*EXERCISE DESCRIPTION*.
Only lines containing the word "Abbreviation" belong in the answer; copy each one from the records.

*Saved data entries*.
■ ■ ■

(* ===== verification/Metadata.v ===== *)
(** * Metadata

    The metadata store of the library ([src/src/metadata.zig] and the metadata
    functions of [src/src/c_api.zig]) and the [grpc_lite::Metadata] class over it
    ([cpp/metadata.hpp]), with the copy between a [grpc::ServerContext] multimap
    and a metadata handle ([cpp/sync_service.hpp]).

    Handles live in a heap; using a destroyed handle is undefined behaviour.
    Whether the library's allocations succeed is part of the heap state: one
    boolean for each call that allocates, [true] when the list is exhausted.
    Allocations of the C++ standard library are assumed to succeed. *)

From S2P Require Import Prelude Status.

(** ** Byte views *)

(** [grpc_lite_bytes_view]: a pointer, [None] when null, to the bytes it can
    read, and a size. *)
Record BytesView := mkBytesView { bv_data : option string; bv_size : Z }.

(** [internal::Bytes]: [std::string_view::data] of a [std::string] is not null. *)
Definition Bytes (value : string) : BytesView := mkBytesView (Some value) (zlen value).

(** [internal::CopyBytes]; [None] is a read through a null pointer. *)
Definition CopyBytes (value : BytesView) : option string :=
  if (bv_size value =? 0)%Z then Some ""%string
  else match bv_data value with
       | Some s => Some (String.substring 0 (Z.to_nat (bv_size value)) s)
       | None => None
       end.

(** [fn bytes] of the C API *)
Definition bytes (value : BytesView) : option string :=
  if (bv_size value =? 0)%Z then Some ""%string
  else match bv_data value with
       | Some pointer => Some (String.substring 0 (Z.to_nat (bv_size value)) pointer)
       | None => None
       end.

(** [fn view] of the C API *)
Definition view (value : string) : BytesView :=
  mkBytesView (if (zlen value =? 0)%Z then None else Some value) (zlen value).

(** ** Keys and values *)

Definition starts_with (prefix s : string) : bool := String.prefix prefix s.

Definition ends_with (suffix s : string) : bool :=
  (String.length suffix <=? String.length s)%nat &&
  String.eqb (String.substring (String.length s - String.length suffix)
                (String.length suffix) s) suffix.

Definition isKeyByte (byte : Ascii.ascii) : bool :=
  let b := Ascii.N_of_ascii byte in
  ((97 <=? b) && (b <=? 122) || (48 <=? b) && (b <=? 57) || (b =? 45) || (b =? 95) || (b =? 46))%N.

Definition isValidKey (key : string) : bool :=
  match key with
  | EmptyString => false
  | String first _ =>
      if (Ascii.N_of_ascii first =? 58)%N then false
      else forallb isKeyByte (String.list_ascii_of_string key)
  end.

Definition isApplicationKey (key : string) : bool :=
  isValidKey key && negb (starts_with "grpc-" key).

Definition isValidAsciiValue (value : string) : bool :=
  match value with
  | EmptyString => false
  | _ => forallb (λ byte, let b := Ascii.N_of_ascii byte in ((32 <=? b) && (b <=? 126))%N)
           (String.list_ascii_of_string value)
  end.

Definition isBinaryKey (key : string) : bool := ends_with "-bin" key.

(** What [append] accepts. *)
Definition valid_entry (e : string * string) : bool :=
  isApplicationKey e.1 && (isBinaryKey e.1 || isValidAsciiValue e.2).

(** ** The heap of metadata handles *)

Abbreviation ptr := (option nat).
Abbreviation entries := (list (string * string)).

Record MetadataHeap := mkHeap {
  mh_objects : gmap nat entries;
  mh_next : nat;
  mh_allocations : list bool }.

#[export] Instance eta_MetadataHeap : Eta MetadataHeap :=
  λ h, mkHeap (mh_objects h) (mh_next h) (mh_allocations h).

Abbreviation heapM := (UB MetadataHeap).

Definition allocations_succeed : heapM bool := λ h,
  match mh_allocations h with
  | [] => Some (true, h)
  | b :: rest => Some (b, h <| mh_allocations := rest |>)
  end.

(** [metadataStorage(handle)]: undefined when the handle is not live. *)
Definition metadataStorage (handle : nat) : heapM entries := λ h,
  match mh_objects h !! handle with Some es => Some (es, h) | None => None end.

Definition store (handle : nat) (es : entries) : heapM () := λ h,
  Some ((), h <| mh_objects := <[handle := es]> (mh_objects h) |>).

(** ** The C functions *)

Definition grpc_lite_metadata_create : heapM (ZError * ptr) :=
  fits ← allocations_succeed;
  if fits : bool then
    h ← get;
    put (h <| mh_objects := <[mh_next h := []]> (mh_objects h) |>
           <| mh_next := S (mh_next h) |>);;
    mret (ok, Some (mh_next h))
  else mret (out_of_memory, None).

Definition grpc_lite_metadata_destroy (metadata_handle : ptr) : heapM () :=
  match metadata_handle with
  | None => mret ()
  | Some handle =>
      _ ← metadataStorage handle;
      h ← get;
      put (h <| mh_objects := delete handle (mh_objects h) |>)
  end.

Inductive AppendError : Set := InvalidMetadataKey | InvalidMetadataValue | AppendOutOfMemory.

(** [Metadata.append] of the library, on the entries of a handle *)
Definition Metadata_append (handle : nat) (key value : string) : heapM (option AppendError) :=
  if negb (isApplicationKey key) then mret (Some InvalidMetadataKey)
  else if negb (isBinaryKey key) && negb (isValidAsciiValue value)
  then mret (Some InvalidMetadataValue)
  else
    fits ← allocations_succeed;
    if fits : bool then
      es ← metadataStorage handle;
      store handle (es ++ [(key, value)]);;
      mret None
    else mret (Some AppendOutOfMemory).

Definition grpc_lite_metadata_add (metadata_handle : ptr) (key value : BytesView)
  : heapM ZError :=
  match metadata_handle, bytes key, bytes value with
  | Some handle, Some key_bytes, Some value_bytes =>
      _ ← metadataStorage handle;
      r ← Metadata_append handle key_bytes value_bytes;
      mret match r with
           | None => ok
           | Some AppendOutOfMemory => out_of_memory
           | Some InvalidMetadataKey | Some InvalidMetadataValue => invalid_argument
           end
  | _, _, _ => mret invalid_argument
  end.

Definition grpc_lite_metadata_count (metadata_handle : ptr) : heapM nat :=
  match metadata_handle with
  | None => mret 0
  | Some handle => es ← metadataStorage handle; mret (length es)
  end.

(** The entry is [None] where the function returns an error, the output then
    being the empty view. *)
Definition grpc_lite_metadata_at (metadata_handle : ptr) (index : nat)
  : heapM (ZError * option (BytesView * BytesView)) :=
  match metadata_handle with
  | None => mret (invalid_argument, None)
  | Some handle =>
      es ← metadataStorage handle;
      mret match es !! index with
           | None => (out_of_range, None)
           | Some e => (ok, Some (view e.1, view e.2))
           end
  end.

■ ■ ■

*COMPLETED TASK*.
Abbreviation ptr := (option nat).
Abbreviation entries := (list (string * string)).
Abbreviation heapM := (UB MetadataHeap).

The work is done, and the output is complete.